REPUBLIKA.CO.ID, MAKKAH -- Pada masa Rasulullah SAW, serangkaian peristiwa penting berkenaan dengan Hajar Aswad juga pernah terjadi. Sekitar 16 Sebelum Hijrah (606 M), ketika suku Quraisy melakukan pemugaran Ka’bah, hampir saja terjadi pertumpahan darah antarempat kabilah dalam suku Quraisy. Pangkal persoalannya berasal dari perselisihan mengenai siapa yang paling berhak mengangkat dan meletakkan Hajar Aswad setelah pemugaran selesai.
Dalam situasi genting tersebut, salah satu pemimpin kabilah Abu Umayyah bin Mughirah mengusulkan persoalan ini diserahkan kepada orang pertama yang masuk kompleks Masjidil Haram. Usulan itu diterima pemimpin kabilah yang sedang berselisih.
Keesokan harinya, orang yang pertama kali masuk adalah Muhammad bin Abdullah (35 tahun) sebelum diangkat menjadi rasul. Muhammad yang saat itu sudah bergelar al-amin diberi kepercayaan untuk mengatasi masalah itu.
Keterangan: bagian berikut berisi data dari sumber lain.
(** The callback that [sweep] no longer calls is the one that clears the
    mark of a survivor. *)
Lemma sweepCallback_clears_mark st alloc n :
  heap st !! alloc = Some (mkGC true n) ->
  exists st', sweepCallback st alloc = Val (st', false) /\
              heap st' !! alloc = Some (mkGC false n).
Proof.
  intros Ha. unfold sweepCallback. simpl. rewrite Ha. simpl.
  eexists. split; [done|]. simpl. apply lookup_insert_eq.
Qed.

(** C10: when the allocation list is a chain of distinct objects,
    [GC::sweep()] returns; the list then holds exactly the objects that were
    marked, in their order, each still in the heap with its mark bit set;
    the unmarked ones were unlinked and freed.  A second [sweep()] with no
    marking in between returns the state as it is: it unlinks and frees
    nothing. *)
Theorem sweep_keeps_marks (st : GCState) (l : list (Addr * bool)) :
  holds st l ->
  exists st1 d,
    sweep st = Val (st1, d) /\
    holds st1 (List.filter isMarked l) /\
    (forall a, (a, true) ∈ l -> exists n, heap st1 !! a = Some (mkGC true n)) /\
    (forall a, (a, false) ∈ l -> heap st1 !! a = None) /\
    sweep st1 = Val (st1, d).
Proof.
  intros Hholds. pose proof (holds_size _ _ Hholds) as Hsize.
  destruct Hholds as [Hl Hnd].
  set (st0 := mkGCState (heap st) (allocList_ st) 0 0 (debugLevel st)).
  destruct (sweep_loop_spec l (S (size (heap st0))) st0 Link_allocList
              (allocList_ st)) as
    (st1 & p' & Hrun & Hload' & Hl' & Hfreed & _ & _ & Hr & Ht & Hd);
    try done.
  { simpl. lia. }
  simpl in Hload'. injection Hload' as Hp'. subst p'.
  simpl in Hr, Ht, Hd.
  assert (Hholds1 : holds st1 (List.filter isMarked l)).
  { split; [done|]. by apply filter_isMarked_NoDup. }
  assert (Hst1 : mkGCState (heap st1) (allocList_ st1) 0 0 (debugLevel st1) = st1).
  { destruct st1 as [h1 al1 r1 t1 d1]. simpl in *. by subst. }
  assert (Hagain : sweep_loop (S (size (heap st1))) st1 Link_allocList = Val st1).
  { apply (sweep_loop_all_marked (List.filter isMarked l) _ _ _ (allocList_ st1));
      [|done|done|apply filter_isMarked_Forall].
    pose proof (holds_size _ _ Hholds1). lia. }
  assert (Hsweep : forall st', sweep_loop (S (size (heap st0))) st0 Link_allocList
                                 = Val st' ->
            sweep st = Val (st', if Nat.eqb (debugLevel st') 0 then []
                                 else [Info_GC (reclaimed st')
                                         (size_t_wrap (total st' - reclaimed st'))])).
  { intros st' Hst'. unfold sweep. fold st0. rewrite Hst'. simpl.
    by destruct (Nat.eqb (debugLevel st') 0). }
  eexists st1, _. split; [by apply Hsweep|].
  split; [done|].
  split.
  { intros a Hin.
    apply (linked_lookup _ _ _ _ _ Hl'). by apply filter_isMarked_true. }
  split; [done|].
  unfold sweep. rewrite Hst1, Hagain. simpl.
  by destruct (Nat.eqb (debugLevel st1) 0).
Qed.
Muhammad bin Abdullah kemudian melangkah menuju tempat penyimpanan Hajar Aswad, membentangkan serbannya, dan meletakkan batu tersebut di tengah kain serban. Beliau kemudian menyuruh wakil dari masing-masing kabilah memegang ujung serban dan mengangkat Hajar Aswad hingga mendekati Ka’bah. Setelah itu, Muhammad kembali meletakkannya ke tempat semula di lubang pojok Ka’bah. Melalui cara itu, perselisihan antarkabilah suku Quraisy pun dapat diatasi.
Meski Hajar Aswad memiliki posisi penting dalam prosesi haji atau umrah, batu tersebut hanyalah batu yang tidak memberi manfaat dan mudarat. Begitu juga dengan Ka’bah. Bangunan itu hanya berbentuk kubus dan terbuat dari batu.
Sahabat Rasulullah, Umar bin Khattab, di hadapan Hajar Aswad mengatakan, Aku tahu bahwa kau hanyalah batu. Kalau bukan karena aku melihat kekasihku, Nabi SAW, menciummu dan menyentuhmu, aku tidak akan menyentuhmu atau menciummu.”
Dengan demikian, harus dipahami bahwa usapan, ciuman, atau lambaian tangan terhadap Hajar Aswad bukanlah berarti menyembah batu. Tidak juga menyembah Ka’bah. Allah yang memerintahkan umat Islam untuk tawaf mengelilingi Ka’bah dan Allah pula yang memerintahkan mencium Hajar Aswad.
Rasulullah juga melakukan itu semua. Tentu saja, apa yang dilakukan beliau berasal dari Allah, sebagaimana yang terdapat dalam firman-Nya, Dan, tiadalah yang diucapkannya itu menurut kemauan hawa nafsunya. Ucapannya itu tiada lain hanyalah wahyu yang diwahyukan.” (QS An-Najm: 53 ).